What struck me was how government agencies purporting to solve these water crises, only functioned to serve the Nestles, the Coca-Colas, the Suez.

The World Bank, International Monetary Fund would come on board to these countries not fully integrated within the market economy purporting to give debt relief. In exchange for that aid, the World Bank effectively became the government in those countries. They effectively held Bolivia's water resources as hostage. They included clauses in their loans specifically requesting water privatization. Bolivia would allow foreign corporations to "manage" water. "Managing water" meant water privatization, which trickled into such effects such as the cutting off of water streams, its pollution, and even higher water bills for everyone.

Luckily, the people in Bolivia were able to fight back. But this took a sustained massive series of rallies and protests for something they should've never had to battle for in the first place. However, the poor folk still appear to be paying more money than the rich folk for their water, and there is still no money to build new infrastructure.

In dam projects are another method through which corporations seize upon water for their own use. This is the infrastructure that severely disrupts local folks way of life in every sense of the term. It's terrible for local ecology, it cuts off river streams, and it makes people, who have been dependent on that ecology, to move for lack of choice.

Cutting off that ecological cycle cannot be understated. It would be kind of the equivalent if some guy really into the green movement decided that he would cut out power lines and power plants all over the city just so he could plant more trees. We are people dependent on oil and electricity, to get to and finish our jobs to be able to easily access our resources.

Our sense of ecology is corrupted by only individualist short-term spurts of get it and dump it. Quite reflective of the American relationship in popular tv shows, and other mediums. Get sex and then dump it! Add a "Woo!" for effect!

If someone disrupted our power lines and roads...People have enough trouble giving up their cars for transit, imagine that option being completely gone and useless. Imagine not being able to use computers, television, and other technological mediums all because some jerk decided to put trees instead of power lines.

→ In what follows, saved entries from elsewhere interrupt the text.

(** * TropiX (obsidian-tropix): note classifier and file-label reconciler

    A shallow embedding of the classifier and of the file-explorer label
    code of the plugin's main class [STAPlugin], of the default templates
    of [src/templates.ts], and of the code around them: the tag fields of
    the settings tab, the note listings, the DOI lookup with its BibTeX
    fallback, and the template escaping of [scripts/build.mjs].

    Texts are JavaScript strings.  They are modelled as lists of code units
    below 256 (ASCII and Latin-1), the range on which [toLowerCase], [trim]
    and the [\s] class are defined below exactly as the language defines
    them.  File paths, CSS class names and messages are opaque [string]s. *)

From Stdlib Require Import Ascii String Lia DecimalString.
From stdpp Require Import base list strings gmap.
From Equations Require Import Equations.

Local Open Scope nat_scope.

(** ** Code units and JavaScript string primitives *)

Module Js.

Abbreviation text := (list ascii).

Definition str (s : string) : text := list_ascii_of_string s.

Definition code (c : ascii) : nat := nat_of_ascii c.

Definition between (lo hi : nat) (c : ascii) : bool :=
  (lo <=? code c) && (code c <=? hi).

(** [\s]: TAB, LF, VT, FF, CR, SP and NBSP are the white space and line
    terminator code units below 256. *)
Definition is_space (c : ascii) : bool :=
  between 9 13 c || (code c =? 32) || (code c =? 160).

The thing that struck a nerve about this was the number of people displaced because of those projects. Whether the dams in the Amazon, South Africa, Egypt, Ghana, China, Brazil each time one was built, upwards of 100,000s of people into the millions would be displaced. They'd have to move somewhere and adapt.

And it's not as if they couldn't adapt either, there were plenty of brilliant ideas from people.

The highlight of the film were the creative ways in which people from other countries retrieved water where there weren't many options. I liked the idea of using UV technology to actually filter water, because of its low-cost-ness. It's essentially about using the UV-light like that in the flourescent lamp to disinfect the water.

There was rainwater harvesting from India led by a guy named Rajendra Singh. The gist was that they would collect rainwater to replace the groundwater. Basic idea which had been done for centuries, but his idea seemed to encapsulate whole regions and entire ecologies --- accounting for both shortage and lack of potability. The effect is that he was able to re-energize rivers and streams in a region notorious for drought in Rajasthan.

The irony is that someone from a mega-water-corporation, the Suez, told him that what he was doing was illegal, and he too had to fight in courts just to do what was apparently free in the "free market."

The documentary ended with my favorite solution: a little quip about play pumps used to retrieve ground water.



My favorite for its integration of communal gathering, play, and utility. That's fuckin' dippin' dots to me.

However, I have to wonder why these solutions haven't caught on more quickly.